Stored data
•••
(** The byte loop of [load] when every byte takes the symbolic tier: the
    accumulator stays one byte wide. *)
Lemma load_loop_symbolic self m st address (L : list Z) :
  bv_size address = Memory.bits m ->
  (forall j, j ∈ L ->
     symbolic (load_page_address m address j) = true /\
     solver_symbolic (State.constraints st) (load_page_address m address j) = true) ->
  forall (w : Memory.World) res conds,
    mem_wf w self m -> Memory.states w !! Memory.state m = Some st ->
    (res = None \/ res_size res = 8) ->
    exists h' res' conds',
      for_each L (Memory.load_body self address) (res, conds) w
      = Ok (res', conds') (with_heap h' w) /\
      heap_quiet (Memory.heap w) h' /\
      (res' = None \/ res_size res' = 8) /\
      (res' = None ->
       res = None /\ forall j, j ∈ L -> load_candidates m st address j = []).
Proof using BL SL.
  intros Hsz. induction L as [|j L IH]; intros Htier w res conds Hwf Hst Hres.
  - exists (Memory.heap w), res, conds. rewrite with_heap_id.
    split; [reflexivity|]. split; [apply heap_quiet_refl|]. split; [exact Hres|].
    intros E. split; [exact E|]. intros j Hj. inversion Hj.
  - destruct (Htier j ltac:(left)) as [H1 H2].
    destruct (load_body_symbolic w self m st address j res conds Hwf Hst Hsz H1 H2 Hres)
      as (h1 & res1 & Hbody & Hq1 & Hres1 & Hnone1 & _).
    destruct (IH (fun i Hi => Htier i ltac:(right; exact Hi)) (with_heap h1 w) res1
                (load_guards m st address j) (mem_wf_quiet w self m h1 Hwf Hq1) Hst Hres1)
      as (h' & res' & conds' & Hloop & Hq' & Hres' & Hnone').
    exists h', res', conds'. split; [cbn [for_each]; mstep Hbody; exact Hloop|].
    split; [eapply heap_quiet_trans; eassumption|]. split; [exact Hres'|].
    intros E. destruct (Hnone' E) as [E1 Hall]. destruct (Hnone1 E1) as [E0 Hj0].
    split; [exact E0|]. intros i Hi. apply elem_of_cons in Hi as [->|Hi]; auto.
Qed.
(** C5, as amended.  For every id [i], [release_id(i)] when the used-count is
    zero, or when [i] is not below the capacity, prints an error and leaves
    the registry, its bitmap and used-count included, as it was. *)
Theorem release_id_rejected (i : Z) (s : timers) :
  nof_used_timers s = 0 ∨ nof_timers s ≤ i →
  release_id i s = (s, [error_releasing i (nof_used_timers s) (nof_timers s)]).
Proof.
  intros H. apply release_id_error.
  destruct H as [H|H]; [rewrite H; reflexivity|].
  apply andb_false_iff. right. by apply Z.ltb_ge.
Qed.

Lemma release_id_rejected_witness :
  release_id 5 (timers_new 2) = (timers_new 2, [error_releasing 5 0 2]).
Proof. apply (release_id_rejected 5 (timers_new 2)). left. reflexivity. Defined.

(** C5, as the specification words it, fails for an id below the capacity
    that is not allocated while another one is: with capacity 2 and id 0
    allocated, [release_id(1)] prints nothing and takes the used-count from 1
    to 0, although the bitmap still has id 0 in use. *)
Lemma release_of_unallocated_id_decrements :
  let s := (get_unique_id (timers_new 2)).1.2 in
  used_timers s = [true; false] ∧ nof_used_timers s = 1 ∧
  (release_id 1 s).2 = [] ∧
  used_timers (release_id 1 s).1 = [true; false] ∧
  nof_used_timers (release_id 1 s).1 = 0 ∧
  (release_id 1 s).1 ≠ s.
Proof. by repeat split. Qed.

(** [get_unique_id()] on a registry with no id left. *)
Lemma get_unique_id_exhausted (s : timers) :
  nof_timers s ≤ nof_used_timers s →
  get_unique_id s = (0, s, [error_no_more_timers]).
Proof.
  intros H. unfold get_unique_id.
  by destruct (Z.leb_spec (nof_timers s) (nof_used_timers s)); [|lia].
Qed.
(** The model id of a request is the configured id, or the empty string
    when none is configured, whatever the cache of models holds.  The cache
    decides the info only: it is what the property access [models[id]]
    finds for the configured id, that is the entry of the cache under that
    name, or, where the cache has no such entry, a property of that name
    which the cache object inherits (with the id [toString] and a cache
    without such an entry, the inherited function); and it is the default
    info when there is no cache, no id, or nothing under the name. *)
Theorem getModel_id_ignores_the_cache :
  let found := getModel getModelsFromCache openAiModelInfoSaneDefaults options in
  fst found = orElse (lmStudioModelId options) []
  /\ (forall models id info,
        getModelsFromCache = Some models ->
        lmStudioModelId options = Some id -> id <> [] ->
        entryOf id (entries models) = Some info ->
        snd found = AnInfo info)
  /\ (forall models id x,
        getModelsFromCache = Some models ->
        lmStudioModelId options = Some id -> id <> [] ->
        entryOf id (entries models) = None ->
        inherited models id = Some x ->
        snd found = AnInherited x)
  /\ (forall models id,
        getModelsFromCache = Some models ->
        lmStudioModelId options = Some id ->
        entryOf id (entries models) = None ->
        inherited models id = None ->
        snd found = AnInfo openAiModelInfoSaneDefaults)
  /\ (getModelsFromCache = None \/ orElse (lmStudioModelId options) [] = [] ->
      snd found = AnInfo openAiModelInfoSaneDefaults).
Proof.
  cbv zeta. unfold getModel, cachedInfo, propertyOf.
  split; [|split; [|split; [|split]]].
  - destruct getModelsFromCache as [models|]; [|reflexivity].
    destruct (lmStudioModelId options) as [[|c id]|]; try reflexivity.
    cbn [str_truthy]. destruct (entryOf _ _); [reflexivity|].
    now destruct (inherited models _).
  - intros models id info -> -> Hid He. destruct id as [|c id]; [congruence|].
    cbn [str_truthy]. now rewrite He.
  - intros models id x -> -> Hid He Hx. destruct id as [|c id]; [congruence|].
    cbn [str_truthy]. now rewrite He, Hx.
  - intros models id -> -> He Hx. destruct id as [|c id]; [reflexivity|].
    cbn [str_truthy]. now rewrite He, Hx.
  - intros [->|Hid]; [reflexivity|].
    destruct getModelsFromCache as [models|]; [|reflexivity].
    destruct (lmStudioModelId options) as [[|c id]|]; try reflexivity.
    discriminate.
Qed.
•••
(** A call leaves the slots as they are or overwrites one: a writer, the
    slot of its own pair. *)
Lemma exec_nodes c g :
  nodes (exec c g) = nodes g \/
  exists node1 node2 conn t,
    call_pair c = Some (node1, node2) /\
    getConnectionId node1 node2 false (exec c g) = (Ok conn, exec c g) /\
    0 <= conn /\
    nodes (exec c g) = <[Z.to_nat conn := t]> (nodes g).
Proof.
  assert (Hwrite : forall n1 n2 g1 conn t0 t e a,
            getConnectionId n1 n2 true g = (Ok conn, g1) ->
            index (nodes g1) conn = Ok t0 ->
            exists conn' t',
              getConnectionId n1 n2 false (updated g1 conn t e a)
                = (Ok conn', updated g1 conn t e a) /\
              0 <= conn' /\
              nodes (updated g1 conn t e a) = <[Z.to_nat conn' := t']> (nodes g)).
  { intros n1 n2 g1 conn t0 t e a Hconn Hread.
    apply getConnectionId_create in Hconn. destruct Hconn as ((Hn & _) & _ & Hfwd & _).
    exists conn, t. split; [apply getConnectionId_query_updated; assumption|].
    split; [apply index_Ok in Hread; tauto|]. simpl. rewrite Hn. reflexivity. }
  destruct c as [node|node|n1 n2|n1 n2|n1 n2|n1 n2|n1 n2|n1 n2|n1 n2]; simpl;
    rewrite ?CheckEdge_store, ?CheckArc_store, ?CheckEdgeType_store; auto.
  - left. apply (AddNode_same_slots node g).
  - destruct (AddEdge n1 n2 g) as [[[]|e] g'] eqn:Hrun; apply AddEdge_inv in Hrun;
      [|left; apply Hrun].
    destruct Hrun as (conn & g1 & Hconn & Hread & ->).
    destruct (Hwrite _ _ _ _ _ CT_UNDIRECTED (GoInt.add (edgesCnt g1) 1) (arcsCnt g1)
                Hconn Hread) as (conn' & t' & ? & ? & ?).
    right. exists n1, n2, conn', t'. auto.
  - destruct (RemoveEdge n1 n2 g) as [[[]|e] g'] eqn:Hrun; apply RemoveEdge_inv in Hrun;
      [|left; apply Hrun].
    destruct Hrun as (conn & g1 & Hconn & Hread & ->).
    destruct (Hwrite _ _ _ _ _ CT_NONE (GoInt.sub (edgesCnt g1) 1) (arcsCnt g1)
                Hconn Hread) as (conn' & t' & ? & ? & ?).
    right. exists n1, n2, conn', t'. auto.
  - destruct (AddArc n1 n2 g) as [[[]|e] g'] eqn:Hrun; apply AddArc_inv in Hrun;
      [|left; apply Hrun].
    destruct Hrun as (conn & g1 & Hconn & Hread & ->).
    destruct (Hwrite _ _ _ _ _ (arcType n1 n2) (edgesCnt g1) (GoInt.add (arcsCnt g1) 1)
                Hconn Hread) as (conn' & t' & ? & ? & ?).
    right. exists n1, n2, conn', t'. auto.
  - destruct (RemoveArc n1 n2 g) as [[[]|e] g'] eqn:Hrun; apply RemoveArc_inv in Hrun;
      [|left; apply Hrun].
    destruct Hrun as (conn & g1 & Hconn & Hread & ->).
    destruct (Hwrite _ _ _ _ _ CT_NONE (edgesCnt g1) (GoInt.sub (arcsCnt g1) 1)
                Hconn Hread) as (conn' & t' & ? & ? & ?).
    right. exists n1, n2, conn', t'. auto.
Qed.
•••
● **PROMPT**:
Using the records above, set down exactly the lines from the one with "(** The byte" through the one with "solver_symbolic (State.constraints st)", inclusive, and nothing more.

● **EXPECTED ANSWER**:
(** The byte loop of [load] when every byte takes the symbolic tier: the
    accumulator stays one byte wide. *)
Lemma load_loop_symbolic self m st address (L : list Z) :
  bv_size address = Memory.bits m ->
  (forall j, j ∈ L ->
     symbolic (load_page_address m address j) = true /\
     solver_symbolic (State.constraints st) (load_page_address m address j) = true) ->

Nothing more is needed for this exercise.